Where Was I?: The Ukranian Republican and Half-Brit Screenwriter make the list again… we were with a group of guys trying to watch the NBA Finals. Greatest night of television ever.
One of the top-three most shocking moments of the century, between Pearl Harbor and the Kennedy Assassination. Anything that can be said will be this week.
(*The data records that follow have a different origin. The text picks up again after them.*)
(** C7 (idempotent flush).  With an empty buffer [flush_buffer] returns
    the stream as it was: the file, byte for byte, the put position and
    every counter; flushing again changes nothing either. *)
Theorem flush_empty_buffer_noop (T : scalar_type) (TArgs : list scalar_type)
    (s : NpyStream) :
  buffer_size s = 0 ->
  flush_buffer T TArgs s = s
  /\ content (file (flush_buffer T TArgs s)) = content (file s)
  /\ flush_buffer T TArgs (flush_buffer T TArgs s) = flush_buffer T TArgs s.
Proof.
  intros Hz. rewrite !(flush_buffer_empty T TArgs s Hz). auto.
Qed.

Lemma flush_empty_buffer_noop_witness :
  buffer_size double_stream = 0
  /\ flush_buffer (TFloat Double) [] double_stream = double_stream
  /\ content (file (flush_buffer (TFloat Double) [] double_stream))
     = content (file double_stream)
  /\ flush_buffer (TFloat Double) [] (flush_buffer (TFloat Double) [] double_stream)
     = flush_buffer (TFloat Double) [] double_stream.
Proof.
  split; [reflexivity|].
  apply (flush_empty_buffer_noop (TFloat Double) [] double_stream). reflexivity.
Defined.
(** * automate_apsr.js: a shallow embedding and its properties

    The script drives a paginated result listing in a browser: it visits
    pages, reads one record per result row (two of the fields only after
    a click and a fixed delay), stops when the requested number of records
    is reached or no next-page link is held, and then logs, exports a CSV
    file and prints the diagnostics.

    The embedding follows the source function by function.  JavaScript
    strings are sequences of UTF-16 code units; the closure variables of
    [automate_aspr] form an explicit state record that also carries the
    chronological list of observable actions (console output, clicks,
    delays, the file download); a [TypeError] raised by a property access
    on [null] is an explicit outcome.  The document is an input: what the
    queries of the script return on each page and for each row. *)

From Stdlib Require Import List NArith Arith Bool Lia.
From Stdlib Require Import Ascii String DecimalString.
Import ListNotations.

Set Implicit Arguments.

(** ** JavaScript strings *)

Definition JSString := list N.

(** An ASCII literal of the source as a sequence of code units. *)
Definition js (s : string) : JSString :=
  map N_of_ascii (list_ascii_of_string s).

(** [String(n)] for a non-negative integer. *)
Definition Number_toString (n : nat) : JSString :=
  js (NilEmpty.string_of_uint (Nat.to_uint n)).

Definition jseqb (s t : JSString) : bool :=
  if list_eq_dec N.eq_dec s t then true else false.

(** [Array.prototype.join]. *)
Fixpoint join (sep : JSString) (parts : list JSString) : JSString :=
  match parts with
  | [] => []
  | [p] => p
  | p :: rest => p ++ sep ++ join sep rest
  end.

(** ECMAScript WhiteSpace and LineTerminator code units, the ones
    [String.prototype.trim] strips. *)
Definition is_white_space (c : N) : bool :=
  ((0x09 <=? c) && (c <=? 0x0d) || (c =? 0x20) || (c =? 0xa0) || (c =? 0x1680)
   || (0x2000 <=? c) && (c <=? 0x200a) || (c =? 0x2028) || (c =? 0x2029)
   || (c =? 0x202f) || (c =? 0x205f) || (c =? 0x3000) || (c =? 0xfeff))%N.

Fixpoint trim_start (s : JSString) : JSString :=
  match s with
  | [] => []
  | c :: rest => if is_white_space c then trim_start rest else s
  end.

Definition trim_end (s : JSString) : JSString := rev (trim_start (rev s)).

Definition trim (s : JSString) : JSString := trim_end (trim_start s).

(** ** [String.prototype.replace] with a literal global pattern *)

Fixpoint starts_with (pat s : JSString) : bool :=
  match pat, s with
  | [], _ => true
  | _ :: _, [] => false
  | p :: pat', c :: s' => (p =? c)%N && starts_with pat' s'
  end.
Where Was I?: I had just moved back to Chicago, and was living in an apartment without television or internet. That afternoon, I decided to take a break from moving in to call my buddy the Quiet Realtor to say I was back in town. He said, “I didn’t expect to hear from you today,” which seemed odd. It took at least ten minutes before I wrapped my head around what the fuck he was talking about, at which point I headed to the nearest bar to watch their TV. Hence, I became the last person in America to find out about 9/11.